━━━━━ Given entries
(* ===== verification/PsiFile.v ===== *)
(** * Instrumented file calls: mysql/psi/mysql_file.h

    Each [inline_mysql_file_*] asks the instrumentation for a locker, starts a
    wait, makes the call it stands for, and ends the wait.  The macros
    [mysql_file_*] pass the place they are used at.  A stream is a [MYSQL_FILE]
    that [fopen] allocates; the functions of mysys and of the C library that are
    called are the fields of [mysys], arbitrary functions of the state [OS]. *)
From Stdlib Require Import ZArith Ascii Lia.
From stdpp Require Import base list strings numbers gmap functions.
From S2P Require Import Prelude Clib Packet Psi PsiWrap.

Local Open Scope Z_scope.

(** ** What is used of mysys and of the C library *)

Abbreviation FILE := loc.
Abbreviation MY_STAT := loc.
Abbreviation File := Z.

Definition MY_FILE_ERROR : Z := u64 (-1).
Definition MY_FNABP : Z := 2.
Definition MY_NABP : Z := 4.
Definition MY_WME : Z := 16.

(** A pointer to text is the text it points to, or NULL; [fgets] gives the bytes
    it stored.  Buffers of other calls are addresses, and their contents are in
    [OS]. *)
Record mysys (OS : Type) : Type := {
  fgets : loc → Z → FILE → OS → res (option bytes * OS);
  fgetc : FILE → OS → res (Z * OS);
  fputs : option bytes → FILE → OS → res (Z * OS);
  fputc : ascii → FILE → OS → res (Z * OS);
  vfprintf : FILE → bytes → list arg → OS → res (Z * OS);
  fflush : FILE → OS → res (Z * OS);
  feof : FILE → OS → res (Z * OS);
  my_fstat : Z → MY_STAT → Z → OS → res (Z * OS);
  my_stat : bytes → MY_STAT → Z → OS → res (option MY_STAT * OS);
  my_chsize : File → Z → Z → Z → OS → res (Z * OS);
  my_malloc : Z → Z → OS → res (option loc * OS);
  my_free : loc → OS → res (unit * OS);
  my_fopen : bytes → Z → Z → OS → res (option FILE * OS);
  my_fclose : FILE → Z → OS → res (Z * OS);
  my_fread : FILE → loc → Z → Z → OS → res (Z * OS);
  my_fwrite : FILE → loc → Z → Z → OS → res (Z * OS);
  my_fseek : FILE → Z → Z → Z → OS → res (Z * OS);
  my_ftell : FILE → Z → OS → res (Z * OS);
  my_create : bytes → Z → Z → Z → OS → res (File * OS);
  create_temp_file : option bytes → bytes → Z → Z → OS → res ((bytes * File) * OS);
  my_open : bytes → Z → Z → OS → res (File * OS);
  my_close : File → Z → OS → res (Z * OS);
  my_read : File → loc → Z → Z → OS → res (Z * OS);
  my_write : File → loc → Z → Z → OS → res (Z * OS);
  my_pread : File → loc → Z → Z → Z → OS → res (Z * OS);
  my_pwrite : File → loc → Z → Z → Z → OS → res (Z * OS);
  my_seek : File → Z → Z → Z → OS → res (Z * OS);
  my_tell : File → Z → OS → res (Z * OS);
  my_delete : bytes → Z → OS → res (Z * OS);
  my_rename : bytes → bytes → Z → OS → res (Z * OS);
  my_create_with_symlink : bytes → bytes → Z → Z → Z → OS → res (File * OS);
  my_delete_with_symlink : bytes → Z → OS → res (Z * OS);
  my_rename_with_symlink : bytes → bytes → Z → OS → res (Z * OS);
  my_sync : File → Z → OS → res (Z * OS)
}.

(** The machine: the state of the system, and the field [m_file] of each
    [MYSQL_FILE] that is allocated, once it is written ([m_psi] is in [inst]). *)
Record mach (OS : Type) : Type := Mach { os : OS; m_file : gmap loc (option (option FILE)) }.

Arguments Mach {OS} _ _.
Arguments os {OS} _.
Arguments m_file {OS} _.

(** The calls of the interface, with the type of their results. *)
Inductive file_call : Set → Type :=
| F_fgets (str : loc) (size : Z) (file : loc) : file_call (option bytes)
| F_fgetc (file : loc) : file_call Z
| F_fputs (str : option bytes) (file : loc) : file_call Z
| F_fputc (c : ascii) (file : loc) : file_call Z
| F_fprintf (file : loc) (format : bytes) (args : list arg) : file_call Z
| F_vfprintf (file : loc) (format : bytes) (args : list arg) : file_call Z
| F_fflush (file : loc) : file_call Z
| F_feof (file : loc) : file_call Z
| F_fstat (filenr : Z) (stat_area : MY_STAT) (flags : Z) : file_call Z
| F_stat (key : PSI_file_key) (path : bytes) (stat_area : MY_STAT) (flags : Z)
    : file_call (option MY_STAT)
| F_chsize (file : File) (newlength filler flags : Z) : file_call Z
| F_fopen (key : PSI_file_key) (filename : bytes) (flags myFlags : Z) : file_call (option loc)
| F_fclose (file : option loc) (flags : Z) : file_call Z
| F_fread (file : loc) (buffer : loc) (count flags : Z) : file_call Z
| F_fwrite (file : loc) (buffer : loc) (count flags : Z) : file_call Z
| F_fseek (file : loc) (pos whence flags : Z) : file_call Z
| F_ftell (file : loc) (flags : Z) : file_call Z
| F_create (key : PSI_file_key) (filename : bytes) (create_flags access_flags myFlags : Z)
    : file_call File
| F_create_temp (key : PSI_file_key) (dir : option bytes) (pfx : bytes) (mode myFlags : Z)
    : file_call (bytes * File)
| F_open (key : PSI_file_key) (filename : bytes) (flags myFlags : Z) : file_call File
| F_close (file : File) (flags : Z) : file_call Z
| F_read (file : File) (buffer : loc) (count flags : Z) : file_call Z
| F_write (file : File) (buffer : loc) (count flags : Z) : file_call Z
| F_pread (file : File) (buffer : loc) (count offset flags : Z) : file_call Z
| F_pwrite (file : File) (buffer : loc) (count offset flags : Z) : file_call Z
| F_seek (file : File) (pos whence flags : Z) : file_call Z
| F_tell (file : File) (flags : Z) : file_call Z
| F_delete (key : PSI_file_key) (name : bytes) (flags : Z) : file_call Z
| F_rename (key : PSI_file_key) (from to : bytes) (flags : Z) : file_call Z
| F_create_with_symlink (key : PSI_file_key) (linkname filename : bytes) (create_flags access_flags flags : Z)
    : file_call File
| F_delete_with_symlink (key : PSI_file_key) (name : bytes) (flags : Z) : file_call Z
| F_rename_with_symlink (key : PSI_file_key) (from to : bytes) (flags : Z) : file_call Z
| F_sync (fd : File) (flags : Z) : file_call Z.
━━━━━━━━━━
[What you need to do]
No lines before the one containing "F_delete_with_symlink (key : PSI_file_key)" belong in the answer; write out that line and each one after it exactly, through the end of the records.

[Answer for the task]
| F_delete_with_symlink (key : PSI_file_key) (name : bytes) (flags : Z) : file_call Z
| F_rename_with_symlink (key : PSI_file_key) (from to : bytes) (flags : Z) : file_call Z
| F_sync (fd : File) (flags : Z) : file_call Z.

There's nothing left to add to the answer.